Fish are susceptible to a number of different diseases that both pond and aquarium owners must be aware of. The six most common fish problems include anchor worms, bacteria, fish lice, fungus, skin parasites and viruses. Each of these ailments is a threat to your fish; many of which are contagious and will spread with ease.
Anchor worms often wind up in ponds and aquariums as a result of irresponsible owners who buy new fish and then introduce them without taking the time to quarantine. Despite the name, anchor worms are actually miniature crustaceans that will embed themselves within the skin of the fish and then infiltrate their muscles. The anchor worms will then lay eggs and release them, which causes further damage. White or green threads may appear on the skin of the fish, as well as increased inflammation. The parasites may need to be removed physically or washed with iodine antiseptic.
Fish are vulnerable to many types of bacteria, but one of the most common is those that cause fin or tail rot. A gradual deterioration of the fin will occur overtime, and may become white in color. The overall color of the fish may also fade. Bacterial infection often occurs in fish that are injured, as their open wounds make it easier for enter.
Fish that are afflicted with lice will often appear restless or agitated. Reddish spots may also be present on them, which is a sign of inflammation. Fish lice are similar to anchor worms in that it usually results from owners adding new fish into a pond that were not properly quarantined. Lice will move from one fish to the next, transmitting both viruses and bacteria, so they can become a serious issue. Treatments include washing the wounds with iodine antiseptic or placing freshwater fish inside a seawater bath until the removal of the parasite.
Fish that have fungus will display a white or grayish growth on their fin or skin. This fungus will continue gradually eating away at them until they die. Fish that develop fungus will typically already be in a state of poor health, usually due to injuries, bacteria or parasites. Antibiotics and fungicide are the most common treatments for this condition.
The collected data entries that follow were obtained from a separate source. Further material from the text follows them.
Lemma iter_pos_nat {A} (f : A -> A) p : forall x,
  SpecFloat.iter_pos f p x = Nat.iter (Pos.to_nat p) f x.
Proof.
  induction p as [p IH | p IH |]; intros x; cbn [SpecFloat.iter_pos].
  - rewrite !IH, Pos2Nat.inj_xI.
    replace (S (2 * Pos.to_nat p)) with (Pos.to_nat p + (Pos.to_nat p + 1))%nat
      by lia.
    rewrite !Nat.iter_add. reflexivity.
  - rewrite !IH, Pos2Nat.inj_xO.
    replace (2 * Pos.to_nat p)%nat with (Pos.to_nat p + Pos.to_nat p)%nat
      by lia.
    rewrite Nat.iter_add. reflexivity.
  - reflexivity.
Qed.

Lemma shr_nat mrs e n :
  0 <= n -> shr mrs e n = (Nat.iter (Z.to_nat n) shr_1 mrs, e + n).
Proof.
  intros Hn. destruct n as [|p|p]; [| |lia].
  - cbn. now rewrite Z.add_0_r.
  - cbn [shr]. now rewrite iter_pos_nat.
Qed.

Lemma shr_1_m mrs : 0 <= shr_m mrs -> shr_m (shr_1 mrs) = shr_m mrs / 2.
Proof.
  destruct mrs as [m r s]. cbn [shr_m shr_1]. intros Hm.
  destruct m as [|[p|p|]|p]; cbn [shr_m]; try reflexivity; try lia.
  - change (Z.pos p~1) with (2 * Z.pos p + 1).
    Z.div_mod_to_equations. lia.
  - change (Z.pos p~0) with (2 * Z.pos p).
    Z.div_mod_to_equations. lia.
Qed.

Lemma shr_m_iter n : forall mrs,
  0 <= shr_m mrs ->
  shr_m (Nat.iter n shr_1 mrs) = shr_m mrs / 2 ^ Z.of_nat n.
Proof.
  induction n as [|n IH]; intros mrs Hm.
  - cbn. now rewrite Z.div_1_r.
  - rewrite Nat.iter_succ, shr_1_m.
    + rewrite IH by assumption.
      rewrite Nat2Z.inj_succ, Z.pow_succ_r by lia.
      rewrite Z.div_div by lia. f_equal. lia.
    + rewrite IH by assumption. apply Z.div_pos; lia.
Qed.

(** Shifting out zero bits is exact. *)
Lemma shr_exact_iter n : forall c,
  0 <= c ->
  Nat.iter n shr_1 (Build_shr_record (c * 2 ^ Z.of_nat n) false false)
  = Build_shr_record c false false.
Proof.
  induction n as [|n IH]; intros c Hc.
  - cbn. now rewrite Z.mul_1_r.
  - rewrite Nat.iter_succ_r.
    replace (shr_1 _) with (Build_shr_record (c * 2 ^ Z.of_nat n) false false).
    + now apply IH.
    + rewrite Nat2Z.inj_succ, Z.pow_succ_r by lia.
      assert (0 <= c * 2 ^ Z.of_nat n) by (apply Z.mul_nonneg_nonneg; lia).
      replace (c * (2 * 2 ^ Z.of_nat n)) with (2 * (c * 2 ^ Z.of_nat n)) by lia.
      destruct (c * 2 ^ Z.of_nat n) as [|p|p]; [reflexivity|reflexivity|lia].
Qed.

Lemma round_nearest_even_bounds m l :
  m <= round_nearest_even m l <= m + 1.
Proof.
  destruct l as [|[ | | ]]; cbn [round_nearest_even]; try lia.
  destruct (Z.even m); lia.
Qed.

Lemma Zdigits2_bound m d :
  0 <= m < 2 ^ d -> 0 <= d -> 0 <= Zdigits2 m <= d.
Proof.
  intros [L U] Hd. destruct m as [|p|p]; cbn [Zdigits2]; [lia| |lia].
  pose proof (digits2_pos_bounds p) as [L' _].
  pose proof (Pos2Z.is_pos (digits2_pos p)).
  split; [lia|].
  assert (Z.pos (digits2_pos p) - 1 < d); [|lia].
  apply (Z.pow_lt_mono_r_iff 2); lia.
Qed.

Section Rounding.
Variables prec Emax : Z.
Hypothesis Hprec : 1 < prec.
Hypothesis HEmax : 5 <= Emax.

Lemma fexp_eq e : fexp prec Emax e = Z.max (e - prec) (3 - Emax - prec).
Proof using Type. reflexivity. Qed.

(** A canonical mantissa and exponent pass through rounding as they
    are, or overflow. *)
Lemma binary_round_aux_canonical s m e :
  fexp prec Emax (Z.pos (digits2_pos m) + e) = e ->
  binary_round_aux prec Emax s (Z.pos m) e loc_Exact
  = if e <=? Emax - prec then S754_finite s m e else S754_infinity s.
Proof using Type.
  intros C. unfold binary_round_aux, shr_fexp.
  cbn [Zdigits2 shr_record_of_loc]. rewrite C, Z.sub_diag.
  cbn [shr shr_m loc_of_shr_record round_nearest_even Zdigits2].
  rewrite C, Z.sub_diag. reflexivity.
Qed.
The two most common skin parasites which damage fish are Gyrodactylus and Dactylogyrus. They appear in the form of small flatworms, and fish that are infected with them will display sores, hemorrhages, ulcers and may become pale in color. It is important to diagnose and treat skin parasite as soon as possible or they will rapidly kill your fish. Treatment will usually come in the form of medicated water combined with praziquantel or formalin.
There are many viruses which fish are vulnerable to, with the deadliest being hemorrhagic septicemia. As is the case with viruses in general, there are no cures. Fish with this disease will display bulging eyes and the hemorrhaging of their internal organs. Open sources may also be present. This virus results from new fish being brought into an aquarium or pond without being quarantined.